Caring for a Gunshot Wound

Caring for a Gunshot Wound
When you are preparing to survive doomsday, you're going to be collecting much of the same supplies and equipment as every other survivalist out there. Just like me, you're probably going to have a small arsenal of weapons, and through regular training you'll be confident and accurate in their use, so you're ready to defend yourself (and your family) no matter what trouble comes. With all this preparation, too many survivalists have no idea in the slightest how to treat a gunshot wound should they, or someone in their group, take a hit. Now ask yourself this. What would you do in this situation? Would you panic, or did you have the foresight to get a little training? Of course, treating someone for a scraped knee or administering basic CPR is pretty self-explanatory, but now one of your friends is laying in front of you, dying, as their life-blood is squirting out of the gaping hole in their chest that your attackers semi-automatic blasted them with. Pay attention, this article is going to help. But before we get started, you need to be aware that no matter how much you read, plan and study, there is absolutely no substitute for trained medical personnel, especially the first responders and the specialist doctors and nurses who will administer proper emergency care. Don't attempt to treat a wound that's as serious as a gunshot yourself, unless you really do have no other choice. This article is your last resort option, when there's no doctors, hospitals or trained medics left, and you're relying on yourself (and your group) to survive now the SHTF. Treating a gunshot victim revolves around three steps.
  1. Stop the bleeding
  2. Treat the victim for shock
  3. Keep the victim breathing

Stop the bleeding

Once you've got your victim stabilized, the most important step is to limit any further blood loss. Cut away any of their clothing so you can properly address the extent of damage the bullet has caused. If they didn't die immediately (such as the bullet penetrating a vital organ like their heart), they are most likely to die because they simply bleed out. As their blood levels drop so does their blood pressure, and once it's low enough their brain will shut down and they will go into shock, and then die. It's your job to stop this from happening. To do this you need to stop the bleeding. If they've been shot multiple times you may need to cut the majority of their clothing off so you can properly dress each wound, and be very careful with the victim as you do this. Gunshot wounds can also break bones, and unnecessary movement can be extremely painful. Don't ever think about ‘digging out’ the bullet. High powered rounds can travel far inside the body, and without surgical equipment and x-rays, you've going to do more harm than good as you poke around looking for the bullet. Many people have survived with shrapnel and pieces of bullets lodged in their bodies for years. Without the right gear this step becomes rather complicated, and you should have pressure bandages in your first aid supplies. Look for the exit hole, if they've been shot by a rifle or an assault weapon you can expect to find an exit wound about the size of golf ball, but if the bullet has hit bone this may be even larger as the bone fragments tear out the skin and flesh. From this spot, you can expect blood to be pouring out, and if it is squirting or flowing really fast it means an artery or vein was hit. Treat this with a blood clotting powder like Celox or a Quick Clot pack, applying a pressure bandage and then moving on to the entry hole. If you don't have a pressure bandage, you're going to have to hold it down until the blood flow ceases, just make sure that the blood flow stops at the site of the wound and isn't simply seeping into the bandage. If the blood flow is too strong for the clotting powder to work, apply a quick tourniquet so you can properly dress the wound, and then immediately remove it.

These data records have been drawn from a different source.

(** C25. The parser is safe.  Whatever the server sends, the parser ends; it
    never writes past the command buffer or the feedback prompt, asks the
    shell only for commands of at most 255 characters with no NUL in them, and
    leaves the client's texts within their arrays, provided the shell, on such
    commands, and lwIP return and keep the system well. *)
Theorem parse_json_safe (payload : list Z) (s : net * X) :
  Z.of_nat (length payload) < 2 ^ 63 → live s →
  ∃ s', parse payload s = Ret (tt, s') ∧ live s'.
Proof.
  intros Hlen Hs.
  cut (wp (parse payload) (λ _ t, live t) s).
  { rewrite wp_run. intros ([] & s' & Hrun & Ht). by exists s'. }
  unfold ollama_parse_json.
  assert (Hafter : ∀ pat l r, after pat l = Some r → (length r ≤ length l)%nat).
  { intros pat l r. unfold after. destruct (find_sub pat l); [|done]. intros [= <-]. rewrite length_drop. lia. }
  assert (Hbody : (length (default payload (after (bytes_of (CRLF +:+ CRLF)) payload)) ≤ length payload)%nat).
  { destruct (after _ payload) as [r|] eqn:E; [by apply Hafter in E|done]. }
  destruct (after _ (default payload _)) as [resp|] eqn:E; [|by apply wp_ret].
  apply Hafter in E. apply wp_bind, (preserves_run live); [stay|done|]. intros [] s1 Hs1. apply wp_bind.
  apply (wp_loop (λ '(resp, cmd, _) t, live t ∧ Z.of_nat (length cmd) ≤ 255) (λ '(resp, _, _) _, Z.of_nat (length resp))).
  - done.
  - lia.
  - intros [[r c] b] t _. lia.
  - intros [[r c] b] t [Ht Hc]. eapply wp_mono; [by apply round_ok|].
    intros [[[r' c'] b']|[]] t' [Ht' Hr]; [destruct Hr; split; [done|lia]|].
    apply (preserves_run live); [stay|done|]. done.
Qed.
End parsing.

(** *** A reply with a command *)

(** The characters printed one by one. *)
Definition printed (l : list Z) (x : X) : X := fold_left (λ x c, emit (OutChar c) x) l x.

Definition plain (c : Z) : Prop := c ≠ 34 ∧ c ≠ 92 ∧ c ≠ 60.
(** A text without tags and what it shows: two-character escapes are
    decoded, a tabulator to a space. *)
Inductive shows : list Z → list Z → Prop :=
  | shows_nil : shows [] []
  | shows_plain c l o : plain c → shows l o → shows (c :: l) (c :: o)
  | shows_escape d e l o : (d, e) ∈ [(110, 10); (116, 32); (34, 34); (92, 92)] → shows l o → shows (92 :: d :: l) (e :: o).
Definition plain_cmd (c : Z) : Prop := c ≠ 34 ∧ c ≠ 92 ∧ c ≠ 62 ∧ c ≠ 0.

Lemma round_plain c r (s : net * X) :
  plain c → round (c :: r, [], false) s = Ret (inl (r, [], false), (s.1, emit (OutChar c) s.2)).
Proof.
  intros (H1 & H2 & H3). unfold parse_round. cbv zeta.
  destruct (Z.eqb_spec c 34), (Z.eqb_spec c 92), (Z.eqb_spec c 60); done.
Qed.
Lemma round_catch c r cmd (s : net * X) :
  plain_cmd c → Z.of_nat (length cmd) < 255 → round (c :: r, cmd, true) s = Ret (inl (r, cmd ++ [c], true), s).
Proof.
  intros (H1 & H2 & H3 & _) Hl. unfold parse_round. cbv zeta.
  destruct (Z.eqb_spec c 34), (Z.eqb_spec c 92), (Z.eqb_spec c 62); try done. cbn [andb negb].
  unfold keep_char, ICMD_MAX. by destruct (Z.ltb_spec (Z.of_nat (length cmd)) 255); [|lia].
Qed.
Lemma round_escape d e r (s : net * X) :
  (d, e) ∈ [(110, 10); (116, 32); (34, 34); (92, 92)] →
  round (92 :: d :: r, [], false) s = Ret (inl (r, [], false), (s.1, emit (OutChar e) s.2)).
Proof. rewrite !elem_of_cons, elem_of_nil. intros [E|[E|[E|[E|[]]]]]; by injection E as -> ->. Qed.
Lemma rounds_shown pre o r n (s : net * X) :
  shows pre o →
  itern (length o + n) round (pre ++ r, [], false) s = itern n round (r, [], false) (s.1, printed o s.2).
Proof.
  intros Hp. revert s. induction Hp as [|c l o Hc Hp IH|d e l o He Hp IH]; intros [m x]; [done|..];
    cbn [length app Nat.add itern].
  - erewrite run_bind by by apply round_plain. cbn beta iota. by rewrite IH.
  - erewrite run_bind by by apply round_escape. cbn beta iota. by rewrite IH.
Qed.
Lemma shows_length pre o : shows pre o → (length o ≤ length pre)%nat.
Proof. induction 1; simpl; lia. Qed.
Lemma rounds_catch cmd r acc n (s : net * X) :
  Forall plain_cmd cmd → Z.of_nat (length acc + length cmd) ≤ 255 →
  itern (length cmd + n) round (cmd ++ r, acc, true) s = itern n round (r, acc ++ cmd, true) s.
Proof.
  intros Hp. revert acc. induction Hp as [|c cmd Hc Hp IH]; intros acc Hl.
  - by rewrite app_nil_r.
  - cbn [length app Nat.add itern] in *. erewrite run_bind by (apply round_catch; [done|lia]). cbn beta iota.
    rewrite IH by (rewrite length_app; simpl; lia). by rewrite <-app_assoc.
Qed.

Lemma round_open cmd r (s : net * X) :
  head cmd ≠ Some 32 →
  round (bytes_of "<EXEC_CMD:" ++ cmd ++ 62 :: r, [], false) s = Ret (inl (cmd ++ 62 :: r, [], true), s).
Proof.
  intros Hh. assert (E : open_tag (bytes_of "EXEC_CMD:" ++ cmd ++ 62 :: r) = Some (cmd ++ 62 :: r)).
  { unfold open_tag. change (skip_spaces (bytes_of "EXEC_CMD:" ++ cmd ++ 62 :: r)) with (bytes_of "EXEC_CMD:" ++ cmd ++ 62 :: r).
    rewrite strip_prefix_app. destruct cmd as [|c cmd]; [done|]. simpl in *. destruct (Z.eqb_spec c 32); [congruence|done]. }
  change (bytes_of "<EXEC_CMD:" ++ cmd ++ 62 :: r) with (60 :: (bytes_of "EXEC_CMD:" ++ cmd ++ 62 :: r)).
  generalize dependent (bytes_of "EXEC_CMD:" ++ cmd ++ 62 :: r). intros l E.
  unfold parse_round. cbn [negb andb Z.eqb]. cbn. by rewrite E.
Qed.

Abbreviation obey := (run_with_feedback shell_execute screen_start_capture screen_stop_capture screen_get_capture
  screen_set_capture tcp_new tcp_close tcp_recv tcp_err tcp_connect ip4addr_aton).

Lemma round_close cmd r (s : net * X) :
  nul_free cmd → is_text (trim_end 32 cmd) "stop" = false → is_text (trim_end 32 cmd) "done" = false →
  round (62 :: r, cmd, true) s = (_ ← obey (trim_end 32 cmd); mret (inr tt)) s.
Proof.
  intros Hn H1 H2. unfold parse_round. cbv zeta. cbn [negb andb Z.eqb Pos.eqb].
  rewrite (c_text_id (trim_end 32 cmd)) by by apply trim_end_forall. by rewrite H1, H2.
Qed.

(** The loop on a text that is plain up to its first tag. *)
Lemma loop_first_tag (pre shown cmd rest : list Z) (s : net * X) :
  Z.of_nat (length pre) < 2 ^ 63 → shows pre shown →
  Z.of_nat (length cmd) ≤ 255 → Forall plain_cmd cmd → head cmd ≠ Some 32 →
  is_text (trim_end 32 cmd) "stop" = false → is_text (trim_end 32 cmd) "done" = false →
  loop round (pre ++ bytes_of "<EXEC_CMD:" ++ cmd ++ 62 :: rest, [], false) s = obey (trim_end 32 cmd) (s.1, printed shown s.2).
Proof.
  intros Hpl Hpre Hcl Hcmd Hh Hs Hd.
  pose proof (shows_length _ _ Hpre).
  rewrite (loop_finish (length shown + (1 + (length cmd + 1))) _ _ _ (λ _, obey (trim_end 32 cmd) (s.1, printed shown s.2))); [done|lia|].
  rewrite rounds_shown by done. cbn [Nat.add itern].
  erewrite run_bind by by apply round_open. cbn beta iota. rewrite rounds_catch by (done || (simpl; lia)). cbn [app itern].
  unfold mbind at 1, comp_bind. rewrite round_close; [| |done..].
  - unfold mbind, comp_bind. destruct (obey _ _) as [[[] s3]| |]; done.
  - eapply Forall_impl; [exact Hcmd|]. by intros c (_ & _ & _ & ?).
Qed.

(** A reply with a command.  When the reply's text up to its first
    tag is plain characters and escapes, the parser prints what they show,
    character by character, runs the tag's command without the spaces after
    it, sends the model what it printed, and ignores the rest of the reply. *)
Theorem parse_first_command (payload pre shown cmd rest : list Z) (s : net * X) :
  after (bytes_of (QUOTE +:+ "response" +:+ QUOTE +:+ ":" +:+ QUOTE))
    (default payload (after (bytes_of (CRLF +:+ CRLF)) payload)) =
    Some (pre ++ bytes_of "<EXEC_CMD:" ++ cmd ++ 62 :: rest) →
  Z.of_nat (length pre) < 2 ^ 63 → shows pre shown →
  Z.of_nat (length cmd) ≤ 255 → Forall plain_cmd cmd → head cmd ≠ Some 32 →
  is_text (trim_end 32 cmd) "stop" = false → is_text (trim_end 32 cmd) "done" = false →
  parse payload s =
    (in_x (color COLOR_LIGHT_MAGENTA;; print_string (NL +:+ "AI: ");; modify (printed shown));;
     obey (trim_end 32 cmd);;
     in_x reset_text_color) s.
Proof.
  intros Eafter Hpl Hpre Hcl Hcmd Hh Hs Hd. unfold ollama_parse_json. rewrite Eafter.
  set (s1 := (s.1, emit (OutStr (NL +:+ "AI: ")) (emit (OutColor (u8 (MAKE_COLOR COLOR_LIGHT_MAGENTA COLOR_BLACK))) s.2))).
  rewrite (run_bind (in_x (color COLOR_LIGHT_MAGENTA;; print_string (NL +:+ "AI: "))) _ s tt s1) by done.
  set (s2 := (s1.1, printed shown s1.2)).
  rewrite (run_bind (in_x (color COLOR_LIGHT_MAGENTA;; print_string (NL +:+ "AI: ");; modify (printed shown))) _ s tt s2) by done.
  unfold mbind, comp_bind. by rewrite (loop_first_tag _ shown).
Qed.
End segments.

(** ** Concrete runs *)

(** The rest of the system: the requests handed to TCP, or for the parser the
    commands executed. *)
#[local] Instance log_console : Console (list (list Z)) := λ _ x, x.
Definition demo_log (c : list Z) : comp (net * list (list Z)) (list Z) := in_x (modify (λ l, l ++ [c]));; mret c.
Abbreviation nop := (mret tt : comp (net * list (list Z)) unit).

Lemma boot_net_ok : net_ok net_boot.
Proof. done. Qed.

Lemma post_well_formed_witness :
  ∃ e x' r, ollama_connected_cb (λ _, nop) (λ _ r, in_x (modify (λ l, l ++ [r]));; mret ERR_OK) (λ _, mret ERR_OK) 1 ERR_OK
      (set_prompt [34; 97; 10] net_boot, []) = Ret (e, (set_prompt [34; 97; 10] net_boot, x')) ∧
    x' = [] ++ [r] ∧ post_ok (set_prompt [34; 97; 10] net_boot) r.
Proof. by apply (post_well_formed (λ x, x)). Defined.

Lemma segments_accumulate_witness :
  ∃ x', recv_all demo_log nop nop (mret []) (λ _, nop) (mret 0) (λ _, nop) (λ _, nop) (λ _, nop) (λ _ _, nop)
      (λ _ _ _, mret 0) nop (λ _, None) 1 [[60; 69]; []; [88]] (net_boot, []) =
    Ret (tt, (set_accum (take (Z.to_nat 8191) [60; 69; 88]) net_boot, x')).
Proof. by apply (segments_accumulate demo_log nop nop (mret []) (λ _, nop) (mret 0) (λ _, nop) (λ _, nop) (λ _, nop) (λ _ _, nop)
      (λ _ _ _, mret 0) nop (λ _, None)). Defined.

Abbreviation demo_parse := (ollama_parse_json demo_log nop nop (mret []) (λ _, nop) (mret 0) (λ _, nop) (λ _, nop) (λ _, nop)
  (λ _ _ _, mret 0) (λ _, None)).

Lemma parse_json_safe_witness :
  ∃ s', demo_parse mock_payload (net_boot, []) = Ret (tt, s') ∧ live (λ _, True) s'.
Proof.
  apply (parse_json_safe demo_log nop nop (mret []) (λ _, nop) (mret 0) (λ _, nop) (λ _, nop) (λ _, nop) (λ _ _ _, mret 0) (λ _, None)
    (λ _, True)); try done; try (intros; by intros ? ?); try (by intros ? ?).
Defined.

Definition demo_reply : list Z :=
  bytes_of ("{" +:+ QUOTE +:+ "response" +:+ QUOTE +:+ ":" +:+ QUOTE +:+ "hi\n<EXEC_CMD:ls /  >more" +:+ QUOTE +:+ "}").

Lemma parse_first_command_witness :
  trim_end 32 (bytes_of "ls /  ") = bytes_of "ls /" ∧
  demo_parse demo_reply (net_boot, []) =
    (in_x (color COLOR_LIGHT_MAGENTA;; print_string (NL +:+ "AI: ");; modify (printed [104; 105; 10]));;
     run_with_feedback demo_log nop nop (mret []) (λ _, nop) (mret 0) (λ _, nop) (λ _, nop) (λ _, nop) (λ _ _ _, mret 0) (λ _, None)
       (trim_end 32 (bytes_of "ls /  "));;
     in_x reset_text_color) (net_boot, []).
Proof.
  split; [reflexivity|].
  apply (parse_first_command demo_log nop nop (mret []) (λ _, nop) (mret 0) (λ _, nop) (λ _, nop) (λ _, nop) (λ _ _ _, mret 0) (λ _, None)
    demo_reply (bytes_of "hi\n") [104; 105; 10] (bytes_of "ls /  ") (bytes_of ("more" +:+ QUOTE +:+ "}"))); try done.
  - repeat (constructor; [by split_and!|]). apply (shows_escape 110 10); [by left|constructor].
  - repeat (constructor; [split_and!; done|]). constructor.
Defined.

Treat the victim for shock

Once your friend has been shot, you need to move quickly to avoid the loss of as little blood as possible. As you treat the wounds, you also need to be careful that they do not slip into shock. Roughly speaking, this is when the trauma that the victim has gone through is so great that their brain is no longer receiving oxygenated blood, and their bodies cannot sustain basic organ function. You can combat this by elevating their feet as you treat their wounds, but you need to pay attention to the warning signs if your victim remains conscious. They may feel dizzy, lose their breath or have shallow breathing, have a racing pulse, or pale skin. Without proper treatment, if your victim slips into shock there is a high chance this will lead to their death. If you're trying to save someone who has lost a lot of their blood already, try elevating their legs and arms, so that the blood they do have is able to flow to their heart and brain. If you have an IV on hand in your bug-out-kit, giving a saline solution or plasma to a victim can help raise the blood pressure levels. If a victim falls unconscious, be ready to immediately begin CPR.

Keep the victim breathing

Once the bleeding stops, get the victim comfortable and quiet and make sure they don't go into shock. You can do this by monitoring their breathing, keeping them lucid and awake by talking to them, and if required seeking out any additional medical assistance. Keep watch for any signs that there is internal bleeding, which could be worsening symptoms of shock, a weakened pulse, as well as nausea and vomiting. Unfortunately without help from trained medical staff, a person suffering from internal bleeding is probably not going to make it. Getting involved in a gunfight is never good for your health, as you have just as much chance of getting seriously injured as the other guys you're facing off against. You're risking your life, and the life of everyone in your group, and our advice is always to keep away from any situations where you're going to find yourself getting shot at. It's just not worth it.